Atravesaba como entonces antiguos bancales de
limoneros sin cultivar, secos hoy la mayoría de ellos, donde vi que habían crecido toda
clase de hierbas y arbustos, enredaderas y zarzales de los que salía siempre
lleno de arañazos. Las culebras y las enormes ratas tenían en estos lugares –y
continúan teniendo- sus celebraciones íntimas. Una de estas últimas cruzó por
delante de mí y se subió a la rama más baja de una higuera. Se me quedó
mirando con toda confianza, como si me estuviese pidiendo cuentas o tuviese
alguna amistad secreta conmigo.
A medida
que avanzaba por el camino, también iba levantando pájaros, gorriones en este
caso, aunque de tarde en tarde escuchaba un mirlo buscando compañía.
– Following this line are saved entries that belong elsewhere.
Lemma C7_lattice_redescribes_manager_errors_witness :
  let self := Lattice.mk "SR" [] Plain.bare_manager in
  exc_kind (mkExc DataSourceException "No data source.") = DataSourceException
  ∧ @Lattice_get_value _ Plain.managers Plain.object_text self
      "x" "readback" "default" "live" (Plain.state ∅)
    = (raise_ DataSourceException "No data source live on lattice <Lattice SR>.",
       mkState ∅ [ManagerGetValue "x" "readback" "default" "live"] []).
Proof.
  split; [reflexivity|].
  apply (@C7_lattice_redescribes_manager_errors _ Plain.managers
           Plain.object_text (Lattice.mk "SR" [] Plain.bare_manager)
           "x" "readback" "default" "live" PNone (Plain.state ∅)
           (mkExc DataSourceException "No data source.") ∅).
  - left. reflexivity.
  - reflexivity.
Defined.

(** ** [Lattice.get_element_devices] *)

Section ElementDevices.
Context `{ElementOps W} `{ObjectText}.

Lemma get_element_devices_loop (field : string) (elements : list Element.t)
  (devices : list EpicsDevice.t) (st : State W) :
  (∀ e x, e ∈ elements → Element_get_device e field = Raise x →
          exc_kind x = DataSourceException) →
  for_each elements
    (λ devices element,
       try_exceptM
         (do device <- lift (Element_get_device element field) ;
          ret (devices ++ [device]))
         (λ e, match exc_kind e with
               | DataSourceException =>
                   Some (do _ <- print ("No device for field " +:+ field
                                        +:+ " on element "
                                        +:+ Element_text element +:+ ".") ;
                         ret devices)
               | _ => None
               end))
    devices st
  = (Ok (devices ++ devices_of field elements),
     mkState (world st) (calls st)
       (stdout st ++ map (diagnostic field) (lacking field elements))).
Proof.
  revert devices st.
  induction elements as [|e elements IH]; intros devices st Hsoft.
  - simpl. rewrite !app_nil_r. by destruct st.
  - cbn [for_each]. unfold bind at 1, try_exceptM at 1, bind at 1, lift at 1.
    unfold devices_of, lacking. rewrite filter_cons. cbn [omap list_omap].
    destruct (Element_get_device e field) as [d|x] eqn:Hd.
    + cbn [ret to_option is_Ok]. rewrite IH.
      * rewrite decide_False by done. by rewrite <- app_assoc.
      * intros e' x' He'. apply Hsoft. by right.
    + rewrite (Hsoft e x (list_elem_of_here _ _) Hd).
      cbn [to_option is_Ok]. rewrite decide_True by done.
      unfold bind at 1, print at 1, ret at 1. rewrite IH.
      * cbn [world calls stdout map]. by rewrite <- app_assoc.
      * intros e' x' He'. apply Hsoft. by right.
Qed.
(** * Downscaling pipeline: data pairing and time-conditioned U-Net

    A shallow embedding of [dataset.py] (paired sample provider, split
    generator, temporal aligner) and of [models.py] (sinusoidal time
    embedding, conditional resampling block, encoder-decoder assembly),
    together with the properties stated about them.

    Conventions of the embedding:
    - a Python call that may raise returns a [result]; the raised exception
      is the Python exception class;
    - a numpy array is a shape together with its row-major data;
    - Python [int] is [Z]; a Python [float] that is computed with (the
      fractions of [spliting_indices]) is a binary64 number of the standard
      library's [SpecFloat], with its rounding to nearest, ties to even; a
      float that is only stored and compared (a timestamp, a drop rate) is
      an exact rational [Q];
    - the sinusoidal embedding is evaluated over the real numbers [R];
    - the network is run on abstract tensors through the interface
      [TensorOps]; its instances are shapes (with the size checks that
      PyTorch performs) and symbolic expressions (the operations applied, in
      order);
    - the learned parameters of the layers and what the constructors of the
      network print are not modelled. *)

From Stdlib Require Import ZArith QArith Qround Qpower Reals Psatz.
From Stdlib Require SpecFloat.
From stdpp Require Import gmap strings list pretty.

Set Warnings "-register-all".

Local Open Scope Z_scope.

(** ** Python exceptions and results *)

Inductive exception : Set :=
| IndexError
| ValueError
| TypeError
| RuntimeError
| ZeroDivisionError
| FileNotFoundError
| OSError
| AttributeError
| OverflowError.

Global Instance exception_eq_dec : EqDecision exception.
Proof. solve_decision. Defined.

Inductive result (A : Type) : Type :=
| Return (a : A)
| Raise (e : exception).
Global Arguments Return {A} a.
Global Arguments Raise {A} e.

Global Instance result_ret : MRet result := fun A a => Return a.
Global Instance result_bind : MBind result := fun A B k r =>
  match r with
  | Return a => k a
  | Raise e => Raise e
  end.

Global Instance result_fmap : FMap result := fun A B f r =>
  match r with
  | Return a => Return (f a)
  | Raise e => Raise e
  end.

Definition raises {A} (r : result A) : Prop :=
  match r with Return _ => False | Raise _ => True end.

(** ** numpy arrays *)

Module np.
(** C6.  The stop flag of a handle starts false (the constructor), and no
    operation of the supervisor and no thread ever sets it back: every
    run [evolves] the world, and [evolves] keeps a true flag true.  In
    every run of [stop_server], and of [restart_server], each signal to a
    child (a line written to its standard input, a kill) comes after the
    stop request on its handle in the trace, and the flag of the handle
    registered for the id is true at the end.  A watcher that resumes
    from [proc.wait()] in a world where the flag of its handle is true
    logs the exit and does nothing else: no marker, no crash log. *)
Theorem stop_flag_discipline :
  (forall w sid nm popen,
     exists h w',
       new_ServerProcess sid nm popen w = (Returns h, w') /\
       heap w !! h = None /\ flag w' h = Some false) /\
  (forall w w' h, evolves w w' -> flag w h = Some true -> flag w' h = Some true) /\
  (forall fuel sid nm script cwd env_ on_output cfk cmd timeout h s cb,
     respects evolves (start_server sid nm script cwd env_ on_output) /\
     respects evolves (stop_server fuel sid cmd timeout) /\
     respects evolves (restart_server fuel sid nm script cwd env_ on_output cfk) /\
     respects evolves (send_command sid cmd) /\
     respects evolves (is_running sid) /\
     respects evolves (get_console sid) /\
     respects evolves (_watch_process sid on_output) /\
     respects evolves (ServerProcess._reader fuel h s cb)) /\
  (forall w sid cmd timeout fuel,
     wf w -> Z.max 0 (1000 * timeout) + 200 <= 200 * Z.of_nat fuel ->
     exists b w' evs,
       stop_server fuel sid cmd timeout w = (Returns b, w') /\
       trace w' = (trace w ++ evs)%list /\
       guarded evs /\
       (forall h, _processes w !! sid = Some h -> flag w' h = Some true)) /\
  (forall w sid nm script cwd env_ on_output cfk fuel,
     wf w -> (76 <= fuel)%nat ->
     exists r w' evs,
       restart_server fuel sid nm script cwd env_ on_output cfk w = (r, w') /\
       trace w' = (trace w ++ evs)%list /\
       guarded evs /\
       (forall h, _processes w !! sid = Some h -> flag w' h = Some true)) /\
  (forall w sid on_output h rc,
     flag w h = Some true ->
     _watch_process_on_exit sid on_output h rc w
     = (Returns tt,
        emit (Log INFO ("Process " +:+ sid +:+ " exited with code " +:+ pretty rc)) w)).
Proof.
  split; [apply new_ServerProcess_flag|]. split; [apply evolves_flag|].
  split.
  { intros.
    split; [apply start_server_evolves|].
    split; [apply stop_server_evolves|].
    split; [apply restart_server_evolves|].
    split; [apply manager_send_command_respects; auto with respects typeclass_instances|].
    split; [apply is_running_respects; auto with respects typeclass_instances|].
    split; [apply get_console_respects; auto with respects typeclass_instances|].
    split; [apply watch_process_respects; auto with respects typeclass_instances|].
    apply reader_respects; auto with respects typeclass_instances. }
  split; [apply stop_server_run|]. split.
  { intros w sid nm script cwd env_ on_output cfk fuel Hwf Hfuel.
    destruct (restart_server_run w sid nm script cwd env_ on_output cfk fuel Hwf Hfuel)
      as (r & w' & evs & Hrun & _ & Htr & Hg & Hflag & _).
    exists r, w', evs. repeat split; try done. intros h Hh. by apply Hflag. }
  intros w sid on_output h rc Hflag. unfold flag in Hflag.
  destruct (heap w !! h) as [sp|] eqn:Hh; [|done].
  apply (watch_process_on_exit_stopped w sid on_output h sp rc Hh).
  by injection Hflag.
Qed.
En las
rocas que bajan al barranco me detenía, porque desde allí se domina un amplio
paisaje que arranca a la izquierda y llega hasta la cantera abandonada en el
extremo contrario.
El monte
que tenía delante, desnudo de pinos como consecuencia de algunos incendios,
estaba prácticamente en sombra. Entre las aliagas que habían crecido por todas
partes se veía la calva de grandes losas de piedra arenisca, como viejas damas
extranjeras que estuvieran tumbadas de cara al cielo, rojizas y ensimismadas.
No hay nada parecido a esta soledad positiva de estar alejado de cualquier
contacto humano. Podría haber gritado como un loco y nadie me hubiese oído.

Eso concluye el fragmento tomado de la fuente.